Monitoring

Universal Messaging provides a set of command line tools that allow you to perform many of the common actions available. Some of these tools can be used to monitor different aspects of a realm which indicate its health. Below is the description of these tools and their usage.

Environment State Check

Periodically (every 1 minute) run the Health Checker tool for checking the environment status.

Command Details

Usage:
  runUMTool HealthChecker -rname=<rname> -check=EnvironmentStateCheck

Examples:
  runUMTool HealthChecker -rname=nsp://localhost:9000 
     -check=EnvironmentStateCheck

Required arguments:
  rname : Name of a realm to check. 
								

Refer to the section Running a Configuration Health Check section of the Universal Messaging Administration Guide for more information on the HealthChecker tool.

Output of each run can be parsed to raise alerts for any line starting with WARN or ERROR. The tool checks what percentage of memory is taken by events from the whole heap memory.
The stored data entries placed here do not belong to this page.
(* ===== verification/WitnessNet.v ===== *)
(** * A connection on a wire that is written down

    The theorems about the network where their hypotheses hold: the wire and the
    sort of [TcpStream], a connection between two ends, a few segments. *)

From stdpp Require Import sorting.
From S2P Require Import Prelude Safe Words Packets PacketSpec Config Tcp TcpInput TcpRuns TcpReceive TcpStream TcpBounds TcpServes Link LinkSpec Udp Sockets SocketsSpec SocketsServe Dhcp DhcpSpec Host.

(** ** The instances *)

#[export] Instance merge_sorter_ok : SorterOk.
Proof.
  split.
  - intros key l. apply merge_sort_Permutation.
  - intros key l. apply StronglySorted_merge_sort; [intros x y z; lia|intros x y; lia].
Qed.

#[local] Instance tape_wire_ok : WireOk Tape.
Proof.
  refine {| wire_inv := fun n => 0 <= tape_ticks n <= 1000000 |}; intros; cbn.
  - split_and!; try done; lia.
  - split; [unfold is_u64, u64_max; lia|done].
  - done.
  - split; [done|]. vm_compute. split; discriminate.
  - done.
  - done.
Defined.

(** ** Packets *)

Ltac small := vm_compute; split; discriminate.
Ltac bytes := repeat (apply Forall_cons; split; [small|]); by apply Forall_nil.

Lemma checksum_is_rfc1071_witness : @Ip.checksum unit Errno [1; 2; 3; 4; 5] tt = (tt, Ok (65535 - ones_sum (words [1; 2; 3; 4; 5]))).
Proof. apply (@checksum_is_rfc1071 unit Errno [1; 2; 3; 4; 5] tt); [bytes|cbn; lia]. Defined.

Definition here : Endpoint := mkEndpoint (Ip.addr 10 0 0 1) 49152.
Definition there : Endpoint := mkEndpoint (Ip.addr 10 0 0 2) 80.

Lemma frame_carries_segment_witness :
  exists segment datagram rest,
    @Segment.build unit Errno here there 7 9 24 1000 None [104; 105] tt = (tt, Ok segment) /\
    @Ip.build unit Errno 3 (address here) (address there) Ip.PROTO_TCP segment tt = (tt, Ok datagram) /\
    @Ether.parse unit Errno (Ether.build [1; 2; 3; 4; 5; 6] [7; 8; 9; 10; 11; 12] Ether.ETHERTYPE_IPV4 datagram) tt =
      (tt, Ok (Some (Ether.mkFrame [1; 2; 3; 4; 5; 6] [7; 8; 9; 10; 11; 12] Ether.ETHERTYPE_IPV4 rest))) /\
    @Segment.parse unit Errno segment tt = (tt, Ok (Some (Segment.mkSegment 49152 80 7 9 24 1000 None [104; 105]))).
Proof.
  destruct (@frame_carries_segment unit Errno here there 7 9 24 1000 None [104; 105] 3 [1; 2; 3; 4; 5; 6] [7; 8; 9; 10; 11; 12] tt)
    as (segment & datagram & rest & H1 & H2 & H3 & _ & H4 & _);
    [split; small|split; small|small|small|small|small|constructor|bytes|vm_compute; discriminate|small|reflexivity|reflexivity|].
  exists segment, datagram, rest. exact (conj H1 (conj H2 (conj H3 H4))).
Defined.

(** ** The stream *)

(** The other end says 1, 2, 3 and is done. *)
Definition stream3 : list Z := [1; 2; 3].
Definition said (p flags : Z) (data : list Z) : Segment.Segment := Segment.mkSegment 80 49152 (5001 + p) first_byte (Z.lor Segment.ACK flags) 65535 None data.

(** The end of the stream first, then all of it, then the end once more. *)
Definition w_gap : Tcb * Tape := run_of (on_segment (said 2 Segment.FIN [3])) w_established.
Definition w_filled : Tcb * Tape := run_of (on_segment (said 0 0 [1; 2; 3])) w_gap.
Definition w_read : Tcb * Tape := run_of (Tcp.read 2 false) w_filled.

Lemma spoken t n p flags data :
  irs t = 5000 -> n = 0 -> 0 <= p <= 3 -> data = drop (Z.to_nat p) stream3 -> speaks_of stream3 t n (said p flags data).
Proof.
  intros Hi -> Hp ->. unfold speaks_of, said. rewrite Hi. exists p. cbn [Segment.sequence Segment.payload]. split_and!.
  - unfold seqno, as_u32, u32_max. lia.
  - lia.
  - lia.
  - intros i b Hb _. rewrite lookup_drop in Hb. by replace (Z.to_nat (p + Z.of_nat i)) with (Z.to_nat p + i)%nat by lia.
  - rewrite length_drop. cbn. lia.
  - intros _. rewrite length_drop. cbn. lia.
Qed.

Lemma three_bytes : rtc (cstep stream3) (mkConn w_established.1 w_established.2 [] false) (mkConn w_read.1 w_read.2 [1; 2] false).
Proof.
  eapply rtc_l; [apply (step_segment stream3 (said 2 Segment.FIN [3]) w_established.1 w_established.2 w_gap.1 w_gap.2 false)|].
  - intros _ _. apply spoken; [vm_compute; reflexivity|vm_compute; reflexivity|lia|reflexivity].
  - vm_compute. reflexivity.
  - eapply rtc_l; [apply (step_segment stream3 (said 0 0 [1; 2; 3]) w_gap.1 w_gap.2 w_filled.1 w_filled.2 true)|].
    + intros _ _. apply spoken; [vm_compute; reflexivity|vm_compute; reflexivity|lia|reflexivity].
    + vm_compute. reflexivity.
    + eapply rtc_l; [apply (step_read stream3 2 w_filled.1 w_filled.2 w_read.1 w_read.2 [1; 2] [] false); vm_compute; reflexivity|]. apply rtc_refl.
Qed.

Lemma stream_in_order_witness : fin_received w_read.1 = true /\ [1; 2] ++ received w_read.1 = stream3.
Proof.
  assert (Hf : fin_received w_read.1 = true) by (vm_compute; reflexivity). split; [exact Hf|].
  refine (proj2 (proj2 (stream_in_order stream3 w_established.1 w_established.2 w_read.1 w_read.2 [1; 2] false _ three_bytes)) eq_refl Hf).
  unfold started. vm_compute. split; [right; reflexivity|]. repeat split.
Defined.

(** ** A whole life *)

Definition life : list Call :=
  [CallOpen; CallSegment (said 0 Segment.SYN []); CallWrite [1; 2; 3]; CallTimer 500; CallRead 10 false; CallShutdown; CallAbandon].

Lemma tcp_serves_witness : exists t' n', run_calls life (fresh here there, mkTape 1 [] 0) = ((t', n'), Ok tt) /\ 20 <= rto t' <= 600.
Proof.
  destruct (tcp_serves here there (mkTape 1 [] 0) life) as (served & rest & t' & n' & E & H & Hend & _ & _ & _ & _ & _ & _ & Hr).
  - vm_compute. split; split; discriminate.
  - vm_compute. split; split; discriminate.
  - cbn. lia.
  - vm_compute. split; discriminate.
  - repeat constructor; cbn; try lia; try (vm_compute; discriminate).
  - assert (rest = []) as -> by (destruct Hend as [?|[_ Hl]]; [done|apply (f_equal length) in E; rewrite length_app in E; cbn [life length] in E; lia]).
    rewrite app_nil_r in E. subst served. exists t', n'. exact (conj H Hr).
Defined.

(** * A machine with a card that is written down

    The theorems about the network where their hypotheses hold: a machine whose
    card keeps the frames it takes, a configuration, a few events. *)

(** ** The machine *)

Record Tower := mkTower { tower_ticks : Z; tower_seed : Z; tower_frames : list (list Z) }.

Definition tower_mac : list Z := [2; 0; 0; 0; 0; 1].

#[local] Instance tower_machine : Machine Tower := {
  read_ticks := fun c => (c, tower_ticks c);
  read_ns := fun c => (c, 1000);
  next_u64 := fun c => (mkTower (tower_ticks c) ((tower_seed c + 12345) `mod` 65536) (tower_frames c), tower_seed c);
  attached := fun _ => true;
  nic_mac := fun _ => tower_mac;
  nic_link_up := fun _ => true;
  nic_transmit := fun frame => modify (fun c => mkTower (tower_ticks c) (tower_seed c) (tower_frames c ++ [frame]));
}.

#[local] Instance tower_ok : MachineOk Tower.
Proof.
  refine {| machine_inv := fun c => 0 <= tower_ticks c <= 1000000 /\ 0 <= tower_seed c <= 65535; frames := tower_frames |}; intros; cbn in *.
  - split_and!; try done; lia.
  - split_and!; try done; unfold is_u64, u64_max; lia.
  - split_and!; try done; unfold is_u64, u64_max; lia.
  - split; [done|]. bytes.
  - by split.
Defined.

Definition tower : Tower := mkTower 5 7 [].

Lemma tower_inv : machine_inv tower.
Proof. cbn. lia. Qed.

(** ** Configuration *)

Definition tower_address : Z := Ip.addr 192 168 1 20.
Definition tower_router : Z := Ip.addr 192 168 1 1.
Definition tower_config : Config := mkConfig tower_address (Ip.addr 255 255 255 0) (Some tower_router) [tower_router; 0; 0] 1.

Lemma config_exact_witness :
  config_new tower_address (Ip.addr 255 255 255 0) (Some tower_router) [tower_router; 0] tt = (tt, Ok tower_config) /\
  exists p, netmask tower_config = prefix_mask p /\ host_on p tower_address (Some tower_router).
Proof.
  pose proof (config_exact tower_address (Ip.addr 255 255 255 0) (Some tower_router) [tower_router; 0] tt ltac:(small) ltac:(small) ltac:(constructor; small)) as H.
  assert (E : config_new tower_address (Ip.addr 255 255 255 0) (Some tower_router) [tower_router; 0] tt = (tt, Ok tower_config)) by (vm_compute; reflexivity).
  rewrite E in H. destruct H as (_ & p & H1 & H2 & _). split; [exact E|]. exists p. exact (conj H1 H2).
Defined.

(** ** The link *)

Lemma tower_config_ok : config_ok tower_config.
Proof. split; [small|]. split; [vm_compute; reflexivity|]. constructor. small. Qed.

Lemma tower_link_ok : link_ok (link_boot tower).
Proof. exact (nk_link _ _ (proj1 (proj1 (boot_ok tower 0 tower_inv ltac:(unfold u32_max; lia))))). Qed.

Definition tower_ops : list LinkOp :=
  [OpConfigure (Some tower_config); OpSend tower_address tower_router Ip.PROTO_UDP [1; 2; 3]; OpLearn tower_router [6; 5; 4; 3; 2; 1]; OpExpire; OpConfigure None].

Lemma own_address_only_witness : exists l', run_ops tower_ops (link_boot tower) = (l', Ok tt) /\ Forall (fun p => own_frame p.1 p.2) (departures tower_ops (link_boot tower)).
Proof.
  destruct (own_address_only tower_ops (link_boot tower) tower_link_ok) as (l' & E & _ & _ & _ & _ & H).
  - unfold tower_ops. constructor; [constructor; exact tower_config_ok|]. constructor; [cbn; split; [small|bytes]|]. constructor; [cbn; split; [reflexivity|bytes]|]. constructor; [exact I|]. constructor; [constructor|constructor].
  - exists l'. exact (conj E H).
Defined.

(** ** DHCP *)

(** A netmask in two pieces, between pads, cut by the end option. *)
Definition mask_pieces : list (option (Z * list Z)) := [None; Some (1, [255; 255]); Some (51, [0; 0; 14; 16]); None; Some (1, [255; 0])].

Lemma options_read_back_witness :
  exists entries, @Dhcp.read unit Errno [] (lay_out mask_pieces ++ [255; 9; 9]) tt = (tt, Ok (Some entries)) /\ Dhcp.get_option entries 1 = Some [255; 255; 255; 0].
Proof.
  apply (@options_read_back unit Errno mask_pieces [255; 9; 9] tt 1).
  - repeat constructor; discriminate.
  - right. reflexivity.
  - vm_compute. discriminate.
Defined.

Definition tower_client (s : Dhcp.State) : Dhcp.Client := Dhcp.mkClient 0 tower_mac None s true.

Lemma tower_client_ok j s : state_ok j s -> client_ok j (tower_client s).
Proof. intros Hs. constructor; [|constructor|done]. split; [reflexivity|]. cbn. bytes. Qed.

Lemma due_is_asked_witness :
  exists c' n' effects, Dhcp.on_timer 5 (tower_client (Dhcp.Init 5), net (host_boot tower)) = ((c', n'), Ok effects) /\ 5 < Dhcp.next_deadline c' /\ messages effects = 1%nat.
Proof.
  apply (due_is_asked (tower_client (Dhcp.Init 5)) (net (host_boot tower)) 5).
  - lia.
  - apply tower_client_ok. exact I.
  - exact tower_inv.
Defined.

(** A lease due for renewal, on a machine whose client has started. *)
Definition tower_lease : Dhcp.Lease := Dhcp.mkLease tower_config tower_router 3600 3 300000 360000.
Definition tower_started : Host Tower := (dhcp_start None (host_boot tower)).1.
Definition tower_leased : Host Tower :=
  mkHost (with_link (with_config (Some tower_config) (link (net tower_started))) (net tower_started)) (Some (tower_client (Dhcp.Bound tower_lease))) false.

Lemma tower_started_ok : host_at ∅ 1 tower_started.
Proof.
  assert (Hr : 0 <= 1 + DELIVERY <= u32_max) by (vm_compute; split; discriminate).
  pose proof (hs_dhcp_start ∅ None ltac:(constructor) 1 (host_boot tower) ltac:(lia) (boot_ok tower (1 + DELIVERY) tower_inv Hr)) as H.
  unfold wp in H. unfold tower_started. destruct (dhcp_start None (host_boot tower)) as [h [a|e|w]]; [exact (proj1 H)|exact H|destruct H].
Qed.

Lemma tower_leased_ok : host_at ∅ 1 tower_leased.
Proof.
  destruct tower_started_ok as [Hn _]. assert (E : client_refs (client tower_started) = client_refs (client tower_leased)) by (vm_compute; reflexivity). rewrite E in Hn.
  split; [|constructor; apply tower_client_ok; constructor; [exact tower_config_ok|small|vm_compute; repeat split; discriminate]]. apply net_link; [exact Hn| |reflexivity].
  assert (Ec : cache (link (net tower_started)) = []) by (vm_compute; reflexivity). pose proof (nk_link _ _ (proj1 Hn)) as Hl. destruct Hl. constructor; cbn [with_config hw config cache loopback next_id loss sent arrived secret held_share]; try assumption.
  - constructor. exact tower_config_ok.
  - rewrite Ec. constructor.
Qed.

Lemma lease_is_configuration_witness :
  exists h' c', dhcp_on_tick tower_leased = (h', Ok tt) /\ client h' = Some c' /\ config (link (net h')) = DhcpSpec.held (Dhcp.c_state c') /\ 5 < Dhcp.next_deadline c'.
Proof.
  destruct (lease_is_configuration tower_leased (tower_client (Dhcp.Bound tower_lease)) tower_leased_ok eq_refl) as (h' & c' & H1 & H2 & _ & H3 & _ & H4).
  - assert (Hs : exists s, heap (net tower_leased) !! 0%nat = Some s /\ (match inner s with ProtoUdp _ => True | _ => False end)) by (eexists; split; [vm_compute; reflexivity|exact I]).
    destruct Hs as (s & Hs & Hi). unfold datagrams. cbn [tower_client Dhcp.c_socket]. exists s. destruct (inner s) as [|u] eqn:Ei; [destruct Hi|]. exists u. exact (conj Hs eq_refl).
  - reflexivity.
  - exists h', c'. assert (Et : (read_ticks (hw (link (net tower_leased)))).2 = 5) by (vm_compute; reflexivity). rewrite Et in H4. exact (conj H1 (conj H2 (conj H3 H4))).
Defined.

(** ** Everything *)

Definition tower_frame : list Z := Ether.build Ether.BROADCAST [6; 5; 4; 3; 2; 1] Ether.ETHERTYPE_IPV4 [69; 0; 0; 20].

Definition tower_calls : list HostCall :=
  [OnStart None; OnSocket true; OnBind 1 (mkEndpoint 0 80); OnListen 1 4; OnFrame tower_frame; OnTick; OnSocket true;
   OnConnect 2 (mkEndpoint (Ip.addr 127 0 0 1) 80); OnTick; OnAccept 1; OnClose 2; OnTick; OnClose 1; OnDrop 2].

Lemma network_serves_witness :
  exists h fds, host_run tower_calls (host_boot tower, ∅) = ((h, fds), Ok tt) /\ held_share (link (net h)) = held_total (heap (net h)).
Proof.
  destruct (network_serves tower tower_calls tower_inv) as (served & rest & h & fds & E & H1 & Hend & _ & _ & H2 & _).
  - unfold tower_calls. repeat match goal with |- Forall host_call_ok _ => constructor end; cbn [host_call_ok];
      first [exact I | apply few_bytes; vm_compute; reflexivity | split; small | constructor].
  - assert (rest = []) as -> by (destruct Hend as [?|[_ Hl]]; [done|apply (f_equal length) in E; rewrite length_app in E; cbn [tower_calls length] in E; lia]).
    rewrite app_nil_r in E. subst served. exists h, fds. exact (conj H1 H2).
Defined.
If the percentage is between 70 and 80, or between 80 and 90, or above 90, an appropriate warning will be displayed.

Sample output of the EnvironmentStateCheck command:

ENVIRONMENT STATE CHECK
Environment State [umserver] 
INFO: [umserver] Connections: 2 
INFO: [umserver] Queued threads: 0 
INFO: [umserver] Vended threads: 62 
INFO: [umserver] Total threads: 64 
INFO: [umserver] Total memory (MB): 981 
INFO: [umserver] Used memory (MB): 101 
INFO: [umserver] Free memory (MB): 880 (89.69%) 
INFO: [umserver] Total direct memory (MB): 1024 
INFO: [umserver] Used	direct memory (MB): 0 
INFO: [umserver] Free direct memory (MB): 1024 (100%)
INFO: [umserver] Max heap memory (MB): 981 
INFO: [umserver] Memory allocated for events (MB): 0

Store State Check

Periodically (every 1 minute) run the Health Checker tool for checking the store status.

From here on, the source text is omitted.